Meantime, another astonishing feature of the case has come in the recommendation to Judge Sullivan by his amicus in respect of whether to order General Flynn to show cause as to why he shouldn’t be held in contempt for perjury. The amicus claims that the general “has committed perjury in these proceedings,” for which he “deserves punishment.” Then the amicus recommends the judge not hold the general in contempt.

Instead, the amicus recommends that Judge Sullivan proceed to sentence the general on the lesser charge of lying to the FBI, to which the general originally pleaded.
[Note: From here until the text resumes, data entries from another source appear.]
Hypothesis ltb_irrefl : forall k, ltb k k = false.
Hypothesis ltb_trans :
  forall a b c, ltb a b = true -> ltb b c = true -> ltb a c = true.
Hypothesis ltb_total :
  forall a b, ltb a b = false -> ltb b a = false -> a = b.

Lemma ltb_asym a b : ltb a b = true -> ltb b a = false.
Proof.
  intros Hab. destruct (ltb b a) eqn:Hba; [|reflexivity].
  rewrite <- (ltb_irrefl a). symmetry. exact (ltb_trans _ _ _ Hab Hba).
Qed.

Lemma key_le_trans x y z : le x y -> le y z -> le x z.
Proof.
  unfold key_le. intros Hxy Hyz.
  destruct (ltb (key z) (key x)) eqn:Hzx; [|reflexivity].
  destruct (ltb (key x) (key y)) eqn:Hxy'.
  - rewrite (ltb_trans _ _ _ Hzx Hxy') in Hyz. discriminate.
  - rewrite <- (ltb_total _ _ Hxy Hxy') in Hzx. congruence.
Qed.

Lemma sort_insert_perm x l : Permutation (x :: l) (sort_insert key ltb x l).
Proof.
  induction l as [|y l IH]; cbn; [reflexivity|].
  destruct (ltb (key y) (key x)); [|reflexivity].
  rewrite perm_swap. constructor. exact IH.
Qed.

Lemma list_sort_perm l : Permutation l (list_sort key ltb l).
Proof.
  induction l as [|x l IH]; cbn; [constructor|].
  rewrite <- sort_insert_perm. constructor. exact IH.
Qed.

Lemma sort_insert_sorted x l :
  StronglySorted le l -> StronglySorted le (sort_insert key ltb x l).
Proof.
  induction 1 as [|y l Hs IH Hy]; cbn.
  - repeat constructor.
  - destruct (ltb (key y) (key x)) eqn:Hyx.
    + constructor; [exact IH|].
      rewrite <- sort_insert_perm. constructor; [|exact Hy].
      exact (ltb_asym _ _ Hyx).
    + constructor; [constructor; assumption|].
      constructor; [exact Hyx|].
      eapply Forall_impl; [|exact Hy].
      intros z Hz. exact (key_le_trans _ _ _ Hyx Hz).
Qed.

Lemma list_sort_sorted l : StronglySorted le (list_sort key ltb l).
Proof.
  induction l as [|x l IH]; cbn; [constructor|].
  apply sort_insert_sorted. exact IH.
Qed.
On top of which the amicus recommends the Judge “take Flynn’s perjury” — for which he hasn’t been tried — “into account in sentencing him on the offense to which he has already admitted guilt.” Never mind that the government and the general dispute that plea.

That’s a glimpse of what the District of Columbia circuit riders will face tomorrow — a total absence of self-reflection by Judge Sullivan on the case he oversaw and his own judgment. He’s a judge who seems unwilling to credit the executive with the powers that were reserved to it, even when the prosecutors move to drop the case. May the sages who ride circuit discover the grace and wisdom to say, “You’ve made my job easy today.”

________

* Google offers a chart suggesting the word really only entered English usage to a significant degree in the 1960s. Image: Painting by Honore Daumier, from WikiArt.